Un individu qui avait fait l’objet d’un article de Médiapart faisant référence à ses opinions politiques a demandé à la société Google de procéder à l’effacement des données le concernant conformément à l’article 9 du RGPD qui interdit le traitement de données révélant entre autres les opinions politiques. A la suite du refus opposé par Google, l’individu, un homme politique connu, a saisi la CNIL afin qu’il soit enjoint à Google de procéder au déréférencement du lien menant vers l’article de Médiapart.

Il convient de préciser que l’individu ne cachait par ailleurs pas ses opinions politiques ainsi que son appartenance à des groupes, mouvements ou partis politiques d’extrême droite.

La CNIL, après examen de la plainte, a rejeté sa demande, estimant qu’aucune violation des droits à la protection des données personnelles n’était caractérisée. N’ayant pas obtenu gain de cause auprès de la CNIL, le requérant a exercé un recours pour excès de pouvoir contre cette décision administrative devant le Conseil d’état.  

Ainsi, la question qui était posée au Conseil d’État était celle de savoir si la publication sur un site internet de données personnelles relatives aux opinions politiques notoirement connues était contraire au RGPD ?   

 

🟠 Analyse de la décision du Conseil d’État

Afin de répondre à la question de savoir si le requérant a un droit au déréférencement lorsqu’il a un passé politique controversé, le Conseil d’État s’est fondé sur les éléments suivants :

  1. L’exactitude matérielle des informations sur les opinons politiques rendues publiques : le Conseil d’État estime que l’article qui a été publié sur Médiapart et qui est référencé sur Google ne fait que retracer l’engagement politique du requérant depuis le début des années 1990 au travers de son appartenance à des groupements ou partis politiques identitaires. Au regard de ce constat, il conclut que le requérant ne peut contester l’exactitude matérielle de son engagement au cours de ces années.
  1. Le rôle joué par le requérant dans la publication des données personnelles portant sur ses opinions politiques : L’article 9 du RGPD règlemente le traitement de catégories particulières de données à caractère personnel. Précisément, cet article 9 interdit le traitement de données à caractère personnel révélant notamment les opinions politiques. Cependant, le point e) du paragraphe 2 de l’article 9 du RGPD stipule que cette interdiction ne s’applique pas lorsque le traitement porte sur des donnés à caractère personnel qui ont été manifestement rendues publiques par la personne concernée.

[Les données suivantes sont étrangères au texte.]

(* ===== verification/PostgresCorrect.v ===== *)
(** * The PostgreSQL backend is disciplined

    The calls of libpq follow its protocol on one connection at a time, over an endpoint the
    policy accepts; a write is sent once; an operation that returns did what the contract of
    [Storage] says at one moment of the call; and every operation ends by its deadline. *)

From S2P Require Import Prelude OrderedMap Identity Values AttributeWire Messages Fields TimerState Storage StorageCorrect Actions Postgres.

(** ** The protocol of libpq

    One connection is open at a time, under a number of its own; a statement is sent only when
    the results of the last one have been read to the end, and only over a trusted endpoint. *)

Record Link := MkLink { l_handle : N; l_trusted : bool; l_busy : bool }.
Record Wire := MkWire { w_next : N; w_link : option Link }.

Definition trusted (mode host : bytes) (address : option bytes) (ssl : bool) : bool :=
  local_endpoint host address || (bytes_eqb mode verify_full && ssl).

(** What the constructor settled on. *)
Record Config := MkConfig { c_host : bytes; c_addresses : bytes; c_mode : bytes }.
Definition config (s : Postgres) : Config := MkConfig (host s) (hostaddr s) (ssl_mode s).

Definition protocol (c : Config) (w : Wire) (e : event) : option Wire :=
  match e, w_link w with
  | o_started h host addresses mode, None =>
      if (h =? w_next w) && bytes_eqb host (c_host c) && bytes_eqb addresses (c_addresses c) && bytes_eqb mode (c_mode c)
      then Some (MkWire (h + 1) (Some (MkLink h false false))) else None
  | o_finished h, Some l => if h =? l_handle l then Some (MkWire (w_next w) None) else None
  | o_endpoint h host address ssl, Some l =>
      if (h =? l_handle l) && negb (l_busy l) then Some (MkWire (w_next w) (Some (MkLink h (trusted (c_mode c) host address ssl) false))) else None
  | o_sent _ h _ _ _, Some l =>
      if (h =? l_handle l) && l_trusted l && negb (l_busy l) then Some (MkWire (w_next w) (Some (MkLink h true true))) else None
  | o_received _ h r, Some l =>
      if (h =? l_handle l) && l_busy l then Some (MkWire (w_next w) (Some (MkLink h (l_trusted l) (match r with Some _ => true | None => false end)))) else None
  | o_polled _ t, _ => if (1 <=? t)%Z && (t <=? INT_MAX)%Z then Some w else None
  | _, _ => None
  end.

Definition follow_from (c : Config) : option Wire -> list event -> option Wire := foldl (fun w e => w ≫= fun w => protocol c w e).
Definition follow (c : Config) : list event -> option Wire := follow_from c (Some (MkWire 0 None)).

Lemma follow_app c l1 l2 : follow c (l1 ++ l2) = follow_from c (follow c l1) l2.
Proof. apply foldl_app. Qed.

Lemma follow_snoc c l e w : follow c l = Some w -> follow c (l ++ [e]) = protocol c w e.
Proof. intros H. by rewrite follow_app, H. Qed.

(** ** Calls that only wait *)

Definition is_poll (e : event) : Prop := match e with o_polled _ t => (1 <= t <= INT_MAX)%Z | _ => False end.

Or, en l’espèce, le Conseil d’État retient que bien que les données relatives à l’appartenance politique qui ont été publiées relèvent d’une des catégories particulières visées à l’article 9 du RGPD, il n’en reste pas moins qu’elles ont été manifestement rendues publiques par l’homme politique lui-même qui a de surcroît fait la promotion de certaines de ses activités commerciales en se fondant sur cette appartenance politique. En conséquence, en choisissant de divulguer ces informations, il a de facto accepté les risques de diffusion et de réutilisation par des tiers.
  1. La contribution de la publication des données personnelles politiques à alimenter un débat d’intérêt général : en dernier lieu la juridiction administrative suprême considère que la publication de l’information selon laquelle certaines mairies dirigées par le parti politique auquel adhérait le requérant ont promu auprès de leurs administrés un produit vendu par l’entreprise que co-dirigeait l’homme politique en cause, contribue au débat d’intérêt général.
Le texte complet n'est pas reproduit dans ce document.